Task item
Pick out every line of the entries below where "with" occurs, and copy those lines.
┄┄┄┄┄┄
Lemma packetized_functional mtu frame start k c c' :
  (k, c) ∈ packetized mtu frame start -> (k, c') ∈ packetized mtu frame start -> c = c'.
Proof.
  rewrite !elem_packetized. intros (i & -> & Hi) (j & Hj & Hj').
  assert (i = j) as <- by lia. congruence.
Qed.

Lemma packetized_nodup mtu frame start : NoDup (packetized mtu frame start).*1.
Proof.
  apply NoDup_alt. intros i j x Hi Hj. unfold packetized in *.
  rewrite list_lookup_fmap, list_lookup_imap in Hi, Hj.
  destruct (packetize mtu frame !! i), (packetize mtu frame !! j); simpl in *; try done.
  inv Hi. inv Hj. lia.
Qed.

Lemma walk_stalled fuel m seq :
  (forall k p, map_get m k = Some p -> k < umax 64) -> walk fuel m seq = Stalled ->
  exists s, seq <= s /\ map_get m s = None /\
    forall k, seq <= k < s -> exists p, map_get m k = Some p /\ end_of_frame p = false.
Proof.
  intros Hk. revert seq. induction fuel as [|fuel IH]; simpl; intros seq; [done|].
  destruct (map_get m seq) as [p|] eqn:Eg.
  - destruct (end_of_frame p) eqn:Ee; [done|]. unfold saturating_add.
    pose proof (Hk seq p Eg). rewrite Z.min_l by lia. intros Hw.
    apply IH in Hw as (s & Hs & Hn & Hall). exists s. split_and!; [lia|done|].
    intros k Hks. destruct (decide (k = seq)) as [->|]; [eauto|apply Hall; lia].
  - intros _. exists seq. split_and!; [lia|done|lia].
Qed.

Section RoundTrip.
Context (mtu : nat) (frame : list Z) (start w : Z).
Context (Hmtu : (0 < mtu)%nat) (Hstart : 0 <= start)
  (Hroom : start + Z.of_nat (packet_count mtu frame) <= umax 64)
  (Hwindow : Z.of_nat (packet_count mtu frame) - 1 <= w).
Let P := packetized mtu frame start.
Let last_ := start + Z.of_nat (packet_count mtu frame) - 1.

(** The buffer holds exactly the packets of [pushed]. *)
Record holds (d : FrameDepacketizer) (pushed : list (Z * FrameChunk)) : Prop := mk_holds {
  holds_sorted : keys_sorted (parts d);
  holds_packets : forall k p, map_get (parts d) k = Some p <->
    exists c, (k, c) ∈ pushed /\ p = packet_of c;
  holds_window : window d = w;
  holds_newest : forall n, newest d = Some n -> n <= last_;
}.

Lemma holds_buffered d pushed k c rest :
  holds d pushed -> pushed ++ (k, c) :: rest ≡ₚ P ->
  holds (buffered d k (chunk_data c) (chunk_start c) (chunk_end c)) (pushed ++ [(k, c)]).
Proof.
  intros [Hs Hp Hw Hn] Hperm.
  assert (forall x, x ∈ pushed ++ [(k, c)] -> x ∈ P) as Hin.
  { intros x Hx. rewrite <- Hperm. set_solver. }
  destruct (packetized_chunk mtu frame start k c) as [Hk _]; [apply Hin; set_solver|].
  set (m := map_insert (parts d) k (packet_of c)).
  assert (forall k' p, map_get m k' = Some p <-> exists c', (k', c') ∈ pushed ++ [(k, c)] /\ p = packet_of c') as Hm.
  { intros k' p. subst m. rewrite map_get_insert. destruct (Z.eqb_spec k' k) as [->|Hne].
    - split; [intros [= <-]; exists c; split; [set_solver|done]|].
      intros (c' & Hc' & ->). f_equal. f_equal.
      apply (packetized_functional mtu frame start k); apply Hin; set_solver.
    - rewrite Hp. split; intros (c' & Hc' & ->); exists c'; set_solver. }
  assert (buffered d k (chunk_data c) (chunk_start c) (chunk_end c) =
    mkDepacketizer m (Some (match newest d with Some n => Z.max n k | None => k end)) (window d)) as ->.
  { unfold buffered, evict_stale. cbn [newest parts window]. f_equal. apply evict_keep.
    intros k' p Hk'. apply Hm in Hk' as (c' & Hc' & _). apply Hin, packetized_chunk in Hc' as [Hc' _].
    assert ((match newest d with Some n => Z.max n k | None => k end) <= last_) as Hle.
    { destruct (newest d) as [n|]; [specialize (Hn n eq_refl)|]; unfold last_ in *; lia. }
    rewrite Hw. unfold saturating_sub, last_ in *. lia. }
  split; simpl; try done.
  - by apply map_insert_sorted.
  - intros n [= <-]. destruct (newest d) as [n|]; [specialize (Hn n eq_refl)|]; unfold last_ in *; lia.
Qed.

Lemma holds_buffer_ok d pushed :
  holds d pushed -> pushed ⊆ P -> buffer_ok (umax 64) d.
Proof.
  intros Hh Hin. split; [apply Hh|]. intros k p Hk. apply (holds_packets _ _ Hh) in Hk as (c & Hc & _).
  apply Hin, packetized_chunk in Hc as [? _]. lia.
Qed.

(** A frame that is emitted is the whole frame. *)
Lemma holds_start d pushed k :
  holds d pushed -> pushed ⊆ P -> find_start (parts d) = Some k -> k = start.
Proof.
  intros Hh Hin Hf. destruct (find_start_some _ _ (holds_sorted _ _ Hh) Hf) as [(p & Hp & Hst) _].
  apply (holds_packets _ _ Hh) in Hp as (c & Hc & ->).
  apply Hin, packetized_chunk in Hc as (_ & Hs & _). by apply Hs.
Qed.

Lemma holds_end d pushed k p :
  holds d pushed -> pushed ⊆ P -> map_get (parts d) k = Some p -> end_of_frame p = true -> k = last_.
Proof.
  intros Hh Hin Hp He. apply (holds_packets _ _ Hh) in Hp as (c & Hc & ->).
  apply Hin, packetized_chunk in Hc as (_ & _ & Hs). by apply Hs.
Qed.

(** An incomplete buffer emits nothing. *)
Lemma incomplete_emits_nothing d pushed x d' r fuel :
  holds d pushed -> pushed ++ [x] ⊆ P -> NoDup (pushed ++ [x]).*1 ->
  try_emit_earliest fuel d = Some (d', r) -> r = None /\ d' = d.
Proof.
  intros Hh Hin Hnd Hem. assert (pushed ⊆ P) as Hin' by set_solver.
  pose proof (holds_buffer_ok d pushed Hh Hin') as Hok.
  destruct (emit_spec (umax 64) d fuel d' r Hok ltac:(done) Hem) as [Hr _].
  destruct r as [f|]; [|done]. exfalso. destruct Hr as (Hf & Hle & _ & Hall & _).
  pose proof (holds_start _ _ _ Hh Hin' Hf) as E.
  destruct (Hall (last_seq f)) as (p & Hp & He); [lia|].
  pose proof (holds_end _ _ _ _ Hh Hin' Hp (proj2 He eq_refl)) as El.
  destruct x as [kx cx]. assert ((kx, cx) ∈ P) as Hx by (apply Hin; set_solver).
  destruct (packetized_chunk _ _ _ _ _ Hx) as [Hkx _].
  destruct (Hall kx) as (px & Hpx & _); [unfold last_ in *; lia|].
  apply (holds_packets _ _ Hh) in Hpx as (c' & Hc' & _).
  rewrite fmap_app in Hnd. apply NoDup_app in Hnd as (_ & Hd & _).
  apply (Hd kx); [by apply (list_elem_of_fmap_2 fst) in Hc'|simpl; set_solver].
Qed.

(** A complete buffer emits the frame. *)
Lemma complete_emits_frame d pushed :
  holds d pushed -> pushed ≡ₚ P ->
  exists d', try_emit_earliest (S (length (parts d))) d = Some (d', Some (mkFrame frame start last_)).
Proof.
  intros Hh Hperm. assert (pushed ⊆ P) as Hin by (intros x; by rewrite Hperm).
  pose proof (holds_buffer_ok d pushed Hh Hin) as Hok.
  assert (forall i c, packetize mtu frame !! i = Some c ->
    map_get (parts d) (start + Z.of_nat i) = Some (packet_of c)) as Hall.
  { intros i c Hi. apply (holds_packets _ _ Hh). exists c. split; [|done]. rewrite Hperm.
    apply elem_packetized. eauto. }
  assert (0 < packet_count mtu frame)%nat as Hpos by (unfold packet_count; lia).
  unfold try_emit_earliest. destruct (find_start (parts d)) as [k|] eqn:Ef.
  2:{ pose proof (packetize_lookup mtu frame 0 Hpos) as H0. apply Hall in H0.
      apply (find_start_none _ (holds_sorted _ _ Hh) Ef) in H0. done. }
  pose proof (holds_start _ _ _ Hh Hin Ef) as ->.
  assert (forall k p, map_get (parts d) k = Some p -> k < umax 64) as Hb by (intros k p Hk; apply Hok in Hk; lia).
  destruct (walk (S (length (parts d))) (parts d) start) as [|last|] eqn:Ew;
    [exfalso| |by apply walk_ends in Ew].
  { apply walk_stalled in Ew as (s & Hs & Hnone & Hrun); [|done].
    destruct (decide (s <= last_)) as [Hle|Hgt].
    - assert (Z.to_nat (s - start) < packet_count mtu frame)%nat as Hlt by (unfold last_ in *; lia).
      pose proof (packetize_lookup mtu frame _ Hlt) as Hc. apply Hall in Hc.
      replace (start + Z.of_nat (Z.to_nat (s - start))) with s in Hc by lia. congruence.
    - destruct (Hrun last_) as (p & Hp & He); [unfold last_ in *; lia|].
      assert (packet_count mtu frame - 1 < packet_count mtu frame)%nat as Hlt by lia.
      pose proof (packetize_lookup mtu frame _ Hlt) as Hc. apply Hall in Hc.
      replace (start + Z.of_nat (packet_count mtu frame - 1)) with last_ in Hc by (unfold last_; lia).
      rewrite Hc in Hp. inv Hp. simpl in He. by rewrite Nat.eqb_refl in He. }
  apply walk_complete in Ew as (Hle & _ & Hrun); [|unfold fits, umax in *; lia].
  destruct (Hrun last) as (p & Hp & He); [lia|].
  pose proof (holds_end _ _ _ _ Hh Hin Hp (proj2 He eq_refl)) as ->.
  assert (mapM (map_get (parts d)) (seq_range start last_) = Some (packet_of <$> packetize mtu frame)) as ->.
  { apply mapM_Some. apply Forall2_same_length_lookup. split.
    - rewrite length_fmap, packetize_length. unfold seq_range. rewrite length_seqZ. unfold last_. lia.
    - intros i s q Hs Hq. unfold seq_range in Hs. apply lookup_seqZ in Hs as [-> _].
      rewrite list_lookup_fmap in Hq. destruct (packetize mtu frame !! i) as [c|] eqn:Ec; [|done].
      simpl in Hq. inv Hq. by apply Hall. }
  eexists. do 4 f_equal. rewrite <- list_fmap_compose. by apply packetize_join.
Qed.

Lemma push_all_in_order pushed rest d :
  holds d pushed -> pushed ++ rest ≡ₚ P -> rest <> [] ->
  exists d' rs, push_all d rest = Some (d', rs ++ [Some (mkFrame frame start last_)]) /\
    Forall (eq None) rs.
Proof.
  revert pushed d. induction rest as [|[k c] rest IH]; intros pushed d Hh Hperm Hne; [done|]. clear Hne.
  pose proof (holds_buffered d pushed k c rest Hh Hperm) as Hb. simpl. unfold push.
  fold (buffered d k (chunk_data c) (chunk_start c) (chunk_end c)).
  set (d1 := buffered _ _ _ _ _) in *.
  assert ((pushed ++ [(k, c)]) ++ rest ≡ₚ P) as Hperm' by by rewrite <- app_assoc.
  destruct rest as [|x rest].
  - rewrite app_nil_r in Hperm'. destruct (complete_emits_frame d1 _ Hb Hperm') as [d' ->]. simpl.
    exists d', []. done.
  - assert (pushed ++ [(k, c)] ⊆ P) as Hsub by (intros y Hy; rewrite <- Hperm'; set_solver).
    destruct (emit_ends d1 (holds_buffer_ok d1 _ Hb Hsub)) as (d' & r & E). rewrite E.
    edestruct (incomplete_emits_nothing d1 (pushed ++ [(k, c)]) x d' r (S (length (parts d1))) Hb) as [-> ->]; [| |exact E|].
    + intros y Hy. rewrite <- Hperm'. set_solver.
    + pose proof (packetized_nodup mtu frame start) as Hnd. fold P in Hnd.
      rewrite <- Hperm' in Hnd. replace ((pushed ++ [(k, c)]) ++ x :: rest) with
        (((pushed ++ [(k, c)]) ++ [x]) ++ rest) in Hnd by (by rewrite <- !app_assoc).
      rewrite fmap_app in Hnd. by apply NoDup_app in Hnd as (? & _ & _).
    + cbn [mbind option_bind]. destruct (IH (pushed ++ [(k, c)]) d1 Hb Hperm') as (d'' & rs & -> & Hrs); [done|].
      simpl. exists d'', (None :: rs). split; [done|by constructor].
Qed.
End RoundTrip.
┄┄┄┄┄┄
Response to this task
    mkDepacketizer m (Some (match newest d with Some n => Z.max n k | None => k end)) (window d)) as ->.
    assert ((match newest d with Some n => Z.max n k | None => k end) <= last_) as Hle.
      replace (start + Z.of_nat (Z.to_nat (s - start))) with s in Hc by lia. congruence.
      replace (start + Z.of_nat (packet_count mtu frame - 1)) with last_ in Hc by (unfold last_; lia).
      rewrite <- Hperm' in Hnd. replace ((pushed ++ [(k, c)]) ++ x :: rest) with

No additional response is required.